Brief: Give the lines below again exactly, starting with the line that holds "Lemma send_blocks t" and going on through the line that holds "intros HI Ha Hh".

Data shown:
(** Both capabilities refer to one object, which is locked once. *)
Lemma lookup_same_ok bias fresh w p q e ed : obj_inv bias fresh ∅ w -> slot_ok p -> slot_ok q -> holds w p e -> holds w q ed ->
  map_root (obj ed) = map_root (obj e) ->
  kmdb_lookup_src_dst p.1 (obj e) p.2 q.1 (obj ed) q.2 w
  = Done (if delete_rights ed then 2 else 1, if delete_rights ed then mkFrame None (0, 0) else mkFrame (Some (map_root (obj e))) p,
          mkFrame (Some (map_root (obj ed))) q, set_lock (map_root (obj e)) true w).
Proof.
  intros Hi Hp Hq Hh Hd Hr. unfold kmdb_lookup_src_dst. rewrite Hr, Z.eqb_refl.
  destruct (lock_ok _ _ _ _ p e Hi Hp Hh) as (m & _ & _ & _ & ->); [set_solver|]. cbn [obind].
  rewrite bool_decide_true by done. cbn [negb]. rewrite <- !surjective_pairing.
  change (get_cap q.1 q.2 ?x) with (cap q x). rewrite cap_set_lock. destruct Hd as [-> _]. cbn [andb]. by destruct (delete_rights ed).
Qed.

(** Two objects are locked, in the order of their addresses. *)
Lemma lookup_diff_ok bias fresh w p q e ed : obj_inv bias fresh ∅ w -> slot_ok p -> slot_ok q -> holds w p e -> holds w q ed ->
  map_root (obj ed) <> map_root (obj e) ->
  exists w', kmdb_lookup_src_dst p.1 (obj e) p.2 q.1 (obj ed) q.2 w
             = Done (1, mkFrame (Some (map_root (obj e))) p, mkFrame (Some (map_root (obj ed))) q, w')
    /\ obj_inv bias fresh ({[map_root (obj e)]} ∪ ({[map_root (obj ed)]} ∪ ∅)) w' /\ same_view w w'.
Proof.
  intros Hi Hp Hq Hh Hd Hr. unfold kmdb_lookup_src_dst. rewrite (proj2 (Z.eqb_neq _ _) Hr).
  assert (forall s1 s2 e1 e2, slot_ok s1 -> slot_ok s2 -> holds w s1 e1 -> holds w s2 e2 -> map_root (obj e1) <> map_root (obj e2) ->
    lock_safely s1.1 s1.2 (obj e1) w = Done (Some (map_root (obj e1)), set_lock (map_root (obj e1)) true w)
    /\ lock_safely s2.1 s2.2 (obj e2) (set_lock (map_root (obj e1)) true w)
       = Done (Some (map_root (obj e2)), set_lock (map_root (obj e2)) true (set_lock (map_root (obj e1)) true w))
    /\ obj_inv bias fresh ({[map_root (obj e2)]} ∪ ({[map_root (obj e1)]} ∪ ∅)) (set_lock (map_root (obj e2)) true (set_lock (map_root (obj e1)) true w))) as Hboth.
  { intros s1 s2 e1 e2 H1 H2 Hh1 Hh2 Hne.
    destruct (lock_ok _ _ _ _ s1 e1 Hi H1 Hh1) as (m1 & _ & _ & _ & ->); [set_solver|].
    pose proof (set_lock_inv _ _ _ (map_root (obj e1)) true _ Hi) as Hi1. cbn in Hi1.
    destruct (lock_ok _ _ _ _ s2 e2 Hi1 H2) as (m2 & _ & _ & _ & ->); [by apply holds_set_lock | set_solver|].
    split_and!; [done | done|]. by apply (set_lock_inv _ _ _ (map_root (obj e2)) true _ Hi1). }
  assert (forall r1 r2, same_view w (set_lock r2 true (set_lock r1 true w))) as Hview.
  { intros r1 r2. eapply view_trans; apply set_lock_view. }
  assert (forall r1 r2, cap q (set_lock r2 true (set_lock r1 true w)) = Some ed) as Hcq.
  { intros r1 r2. rewrite !cap_set_lock. apply Hd. }
  unfold lock2_safely. destruct (obj ed <? obj e).
  - destruct (Hboth p q e ed) as (-> & H2 & Hi2); try done. cbn [obind]. rewrite H2. cbn [obind negb]. rewrite <- !surjective_pairing.
    change (get_cap q.1 q.2 ?x) with (cap q x). rewrite Hcq. cbn [andb]. eexists. split_and!; [done | | apply Hview].
    revert Hi2. by rewrite (union_comm_L {[map_root (obj ed)]}), <- union_assoc_L, (union_comm_L ∅).
  - destruct (Hboth q p ed e) as (-> & H2 & Hi2); try done. cbn [obind]. rewrite H2. cbn [obind negb]. rewrite <- !surjective_pairing.
    change (get_cap q.1 q.2 ?x) with (cap q x). rewrite Hcq. cbn [andb]. eexists. split_and!; [done | done | apply Hview].
Qed.

Lemma obj_inv_locks bias fresh L L' w : obj_inv bias fresh L w -> L = L' -> obj_inv bias fresh L' w.
Proof. by intros ? <-. Qed.

(** The end of a turn, with the source's object locked and the receiver's slot free. *)
Lemma go_ok bias fresh attribs grant p q e size w : obj_inv bias fresh ({[map_root (obj e)]} ∪ ∅) w -> slot_ok p -> slot_ok q -> p <> q ->
  holds w p e -> (forall e', ~ holds w q e') -> mappable attribs e = true ->
  exists (failed : bool) w',
    (let* (failed, s) := insert_page p.1 q.1 p.2 0 q.2 0 grant (obj e) (sent attribs e).2 (sent attribs e).1
                           (mkFrame (Some (map_root (obj e))) p) w in
     let s := frame_clear (mkFrame (Some (map_root (obj e))) p) s in
     Done (if failed then Stop false true s else Next false grant size s))
    = Done (if failed then Stop false true w' else Next false grant size w')
    /\ obj_inv bias fresh ∅ w' /\ turn_eff attribs grant (negb failed) p q w w'.
Proof.
  intros Hi Hp Hq Hpq Hh Hfree Hmap.
  destruct (insert_page_ok _ _ _ attribs grant p q e w Hi Hp Hq Hpq Hh) as (failed & w1 & -> & Hi1 & Heff); [set_solver | done | done|].
  cbn [obind frame_clear kobject_mapdb]. unfold kmdb_clear. cbn [frame].
  exists failed, (set_lock (map_root (obj e)) false w1). split_and!; [by destruct failed | |].
  - apply (set_lock_inv _ _ _ (map_root (obj e)) false) in Hi1. eapply obj_inv_locks; [exact Hi1 | set_solver].
  - eapply turn_eff_view; [by split | apply set_lock_view | exact Heff].
Qed.

(** Mapping over a capability of the same object: the object must survive the
    flush, or be deleted by right. *)
Definition pair_safe w p q : Prop :=
  forall e ed, holds w p e -> holds w q ed -> map_root (obj ed) = map_root (obj e) ->
    delete_rights ed = true \/ is_ref_counted ed = false.

Lemma removed_survivor r K w w1 p q e : slot_ok p -> slot_ok q -> holds w p e -> removed r K w w1 -> p ∉ K -> q ∈ K ->
  holds w1 p e /\ forall e', ~ holds w1 q e'.
Proof.
  intros Hp Hq Hh Hrm HpK HqK. split; [by apply (removed_holds r K w w1)|].
  intros e' Hx. by apply (removed_holds r K w w1) in Hx as [_ []].
Qed.

Lemma victims_own bias fresh L mask w q ed m p e : obj_inv bias fresh L w -> slot_ok q -> holds w q ed -> holds w p e ->
  roots w !! map_root (obj ed) = Some m -> p ∈ victims mask q ed m -> map_root (obj e) = map_root (obj ed).
Proof.
  intros Hi Hq Hd Hh Hm Hv. assert (p ∈ _root m) as Hpm.
  { unfold victims in Hv. destruct (_ || _); [done|]. apply list_elem_of_singleton in Hv as ->.
    destruct (inv_cap _ _ _ _ Hi _ _ Hq Hd) as (n & Hn & ?). by assert (n = m) as <- by congruence. }
  destruct (inv_root _ _ _ _ Hi _ _ _ Hm Hpm) as (_ & e1 & H1 & <-). by rewrite (holds_fun _ _ _ _ Hh H1).
Qed.

Lemma dead_turn_eff attribs grant r K p q ok w w1 : slot_ok p -> slot_ok q -> removed r K w w1 -> keeps (.= q) w w1 -> p ∈ K ->
  (forall e, holds w p e -> dead w1 e) -> turn_eff attribs grant ok p q w w1.
Proof.
  intros Hp Hq Hrm Hk HpK Hdead. split.
  - intros s e1 Hs Hs1. left. by apply (removed_holds r K w w1) in Hs1 as [? _].
  - intros s e1 Hs Hs1 Hne _. by apply Hk.
  - intros _ e1 Hh _. right. by apply Hdead.
  - intros _ _ e1 e2 _ _ Hx. by apply (removed_holds r K w w1) in Hx as [_ []].
  - by eapply removed_reap.
Qed.

(** ** The turn with a capability of another object in the way *)
Lemma over_diff_ok bias fresh attribs grant p q e ed size w : obj_inv bias fresh ∅ w -> slot_ok p -> slot_ok q -> p <> q ->
  holds w p e -> holds w q ed -> map_root (obj ed) <> map_root (obj e) -> mappable attribs e = true ->
  exists (failed : bool) w' w1 w2, kmdb_lookup_src_dst p.1 (obj e) p.2 q.1 (obj ed) q.2 w
             = Done (1, mkFrame (Some (map_root (obj e))) p, mkFrame (Some (map_root (obj ed))) q, w1)
    /\ unmap_dst q.1 q.2 0 (obj ed) (mkFrame (Some (map_root (obj ed))) q) (mkFrame (Some (map_root (obj e))) p) w1 = Done w2
    /\ (let* (failed, s) := insert_page p.1 q.1 p.2 0 q.2 0 grant (obj e) (sent attribs e).2 (sent attribs e).1
                           (mkFrame (Some (map_root (obj e))) p) w2 in
        let s := frame_clear (mkFrame (Some (map_root (obj e))) p) s in
        Done (if failed then Stop false true s else Next false grant size s))
       = Done (if failed then Stop false true w' else Next false grant size w')
    /\ obj_inv bias fresh ∅ w' /\ turn_eff attribs grant (negb failed) p q w w'.
Proof.
  intros Hi Hp Hq Hpq Hh Hd Hne Hmap.
  destruct (lookup_diff_ok _ _ w p q e ed Hi Hp Hq Hh Hd Hne) as (w1 & Hlk & Hi1 & Hv).
  assert (holds w1 p e /\ holds w1 q ed) as [Hh1 Hd1] by by split; apply Hv.
  destruct (holds_root _ _ _ _ _ _ Hi1 Hq Hd1) as (m & Hm & Hqm & _).
  destruct (unmap_dst_ok _ _ _ q ed m (mkFrame (Some (map_root (obj e))) p) w1 Hi1 Hq Hd1) as (w2 & Hun & Hrm); [set_solver | done|].
  rewrite bool_decide_false in Hun by (cbn; congruence). set (rd := map_root (obj ed)) in *. set (K := victims _ _ _ _) in *.
  assert (q ∈ K) as HqK by by apply victims_self.
  assert (p ∉ K) as HpK by (intros HpK; by apply Hne, eq_sym, (victims_own _ _ _ L4_map_mask.full w1 q ed m p e Hi1)).
  destruct (removed_survivor rd K w1 w2 p q e) as [Hh2 Hfree]; try done.
  assert (obj_inv bias fresh ({[map_root (obj e)]} ∪ ∅) (set_lock rd false w2)) as Hi2.
  { assert (obj_inv bias fresh ({[map_root (obj e)]} ∪ ({[rd]} ∪ ∅)) w2) as Hi2
      by (apply (removed_inv _ _ _ rd K w1); [done | intros E; rewrite E in HqK; by apply not_elem_of_nil in HqK | done]).
    apply (set_lock_inv _ _ _ rd false) in Hi2. eapply obj_inv_locks; [exact Hi2 | set_solver]. }
  destruct (go_ok bias fresh attribs grant p q e size (set_lock rd false w2) Hi2 Hp Hq Hpq) as (failed & w' & Hgo & Hi' & Heff);
    [by apply holds_set_lock | intros e' Hx; rewrite holds_set_lock in Hx; by apply (Hfree e') | done|].
  exists failed, w', w1, (set_lock rd false w2). split_and!; [done.. |].
  assert (turn_eff attribs grant (negb failed) p q w1 w') as Heff1.
  { apply (flush_turn_eff _ _ _ rd K p q e w1 w2); try done; [by eapply (removed_keeps _ _ _ L4_map_mask.full q ed m)|].
    eapply turn_eff_view; [apply set_lock_view | by split | exact Heff]. }
  eapply turn_eff_view; [exact Hv | by split | done].
Qed.
(** A sender whose message has been taken gives up the rest of its IPC. *)
Lemma abort_done t r i now m : Inv_but t m -> t ∉ senders (m r) -> tb 4 (m t) = false -> running i (m t) -> partner i = Some r ->
  rdy (m t) = true -> sent (hist (m t)) = [true] -> receive_phase i (m t) -> Inv (abort_and_go t r i now m).
Proof.
  intros Hb Hin H4 (Hq & Ha & Hr & Hp) Hpa Hrdy Hs (F2 & F5 & F6 & _ & Hbox & _). unfold abort_and_go, abort_send, sender_dequeue.
  rewrite (not_true_is_false _ (fun H => Hin (proj1 (in_list_spec t r m) H))). unfold change_if. rewrite has_sip, F5.
  apply (over_inv _ _ _ _ _ m); [done | intros x Hx; by rewrite !tupd_ne by done | by rewrite !tupd_eq | |]; rewrite !tupd_eq.
  - cbn [st set_tmo set_st set_hist]. bits. by rewrite H4.
  - unfold over. cbn [hist set_st rcv_prepared set_tmo set_hist note_aborted req rcv_res sent aborted inbox]. split_and!; try done.
    + unfold sent_as. by rewrite Hpa.
    + right. right. split_and!; try done; [unfold fl; cbn [st set_st set_tmo set_hist]; by bits|].
      intros Hh. destruct (tb 3 (m t) || _); [destruct Hbox; congruence|]. by rewrite Hh in Hbox.
Qed.

(** A thread that keeps its references. *)
Lemma inv_self t m m' : Inv m -> (forall x, x <> t -> core (m' x) = core (m x)) -> senders (m' t) = senders (m t) ->
  local (m' t) -> link (m' t) = link (m t) -> served_by (m' t) = served_by (m t) -> copied (m' t) = copied (m t) -> Inv m'.
Proof.
  intros [Hl Hx] Ho Hs Hlo H1 H2 H3. split.
  - intros x. destruct (decide (x = t)) as [->|Hne]; [done|]. by apply (core_eq (m x)); [rewrite Ho|apply Hl].
  - eapply cross_same; [exact Hx|..]; intros x; cbn; (destruct (decide (x = t)) as [->|Hne]; [done|]; by apply (core_eq _ _ (Ho x Hne))).
Qed.

Lemma tmo_core t x m y : core (upd t (set_tmo x) m y) = core (m y).
Proof. apply core_upd. by intros []. Qed.

Lemma reset_timeout_core t m y : core (reset_timeout t m y) = core (m y).
Proof. apply core_upd. by intros []. Qed.

(** Changes of timers do not matter. *)
Lemma inv_core m m' : (forall x, core (m' x) = core (m x)) -> Inv m -> Inv m'.
Proof.
  intros H [Hl Hx]. split; [intros x; by apply (core_eq (m x)); [|apply Hl]|].
  eapply cross_same; [exact Hx|..]; intros x; cbn; apply (core_eq _ _ (H x)).
Qed.

Lemma link_sending t r m : Inv m -> (forall q, link (m t) <> Queued_at q) -> t ∉ senders (m r).
Proof. intros [_ Hx] Hq Hin. by apply (Hq r), (x_queued _ _ _ _ Hx). Qed.

Lemma flags_at T a b c d e : fl T = mkFlags a b c d e -> tb 2 T = a /\ tb 3 T = b /\ tb 4 T = c /\ tb 5 T = d /\ tb 6 T = e.
Proof. by intros [= <- <- <- <- <-]. Qed.

(** The thread blocks, or stays blocked, in the middle of its send phase. *)
Lemma send_blocks t r i m : Inv m -> at_ (m t) = Send_wait r i -> hit (m t) = false -> tb 2 (m t) = true -> tb 6 (m t) = false ->
  Inv (upd t (set_pc (Send_wait r i)) (upd t (set_st (change (Z.lnot Thread_ready) 0)) m)).
Proof.
  intros HI Ha Hh H2 H6. pose proof (proj1 HI t) as Hl. unfold local in Hl. rewrite Ha in Hl. destruct Hl as (Hrun & Hpa & Hs).
  eapply (inv_self t m); [done | intros x Hx; by rewrite !tupd_ne | by rewrite !tupd_eq |..]; rewrite !tupd_eq.
  - unfold local. cbn [at_ set_pc set_st]. split; [done|]. split; [done|].
    assert (fl (set_pc (Send_wait r i) (set_st (change (Z.lnot Thread_ready) 0) (m t))) = fl (m t)) as Hfl.
    { unfold fl. cbn [st set_pc set_st]. by bits. }
    assert (hit (set_pc (Send_wait r i) (set_st (change (Z.lnot Thread_ready) 0) (m t))) = hit (m t)) as Hhit.
    { unfold hit. cbn [st set_pc set_st]. by bits. }
    destruct Hs as [(Hf & ? & ? & _)|[(Hf & ? & _)|[(_ & _ & F2 & _)|(Hf & _)]]]; [| | congruence |].
    + left. rewrite Hfl, Hhit. by split_and!.
    + right. left. rewrite Hfl, Hhit. by split_and!.
    + apply flags_at in Hf as (_ & _ & _ & _ & ?). congruence.
  - unfold link. cbn [at_ set_pc set_st st]. rewrite Ha. by bits.
  - unfold served_by. cbn [at_ set_pc set_st st]. by rewrite Ha.
  - unfold copied. cbn [at_ set_pc set_st st]. rewrite Ha. by bits.
Qed.

(** A sender that is being served when it gives up waits for the end. *)
Lemma abort_served t r i now m : Inv m -> at_ (m t) = Send_wait r i -> fl (m t) = mkFlags true false false true false ->
  hit (m t) = true -> Inv (abort_and_go t r i now m).
Proof.
  intros HI Ha Hf Hh. pose proof (proj1 HI t) as Hl. unfold local in Hl. rewrite Ha in Hl. destruct Hl as (Hrun & Hpa & Hs).
  pose proof (flags_at _ _ _ _ _ _ Hf) as (F2 & F3 & F4 & F5 & F6).
  assert (t ∉ senders (m r)) as Hnin.
  { apply link_sending; [done|]. intros q. unfold link. by rewrite Ha, F2, F5, F6. }
  unfold abort_and_go, abort_send, sender_dequeue. rewrite (not_true_is_false _ (fun H => Hnin (proj1 (in_list_spec t r m) H))).
  unfold change_if. rewrite has_sip, F5.
  eapply (inv_self t m); [done | intros x Hx; by rewrite !tupd_ne | by rewrite !tupd_eq |..]; rewrite !tupd_eq.
  - unfold local. cbn [at_ set_pc set_st]. split; [done|]. split; [done|].
    destruct Hs as [(Hf' & _)|[(_ & Hfr & _)|[(_ & _ & ? & _)|(Hf' & _)]]]; [congruence | | congruence | congruence]. split.
    + right. left. split; [|by split]. unfold fl in *. cbn [st set_pc set_st]. by bits.
    + unfold hit in *. cbn [st set_pc set_st]. by bits.
  - unfold link. cbn [at_ set_pc set_st st]. rewrite Ha. by bits.
  - unfold served_by. cbn [at_ set_pc set_st st]. by rewrite Ha.
  - unfold copied. cbn [at_ set_pc set_st st]. rewrite Ha. by bits.
Qed.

Result for this task:
Lemma send_blocks t r i m : Inv m -> at_ (m t) = Send_wait r i -> hit (m t) = false -> tb 2 (m t) = true -> tb 6 (m t) = false ->
  Inv (upd t (set_pc (Send_wait r i)) (upd t (set_st (change (Z.lnot Thread_ready) 0)) m)).
Proof.
  intros HI Ha Hh H2 H6. pose proof (proj1 HI t) as Hl. unfold local in Hl. rewrite Ha in Hl. destruct Hl as (Hrun & Hpa & Hs).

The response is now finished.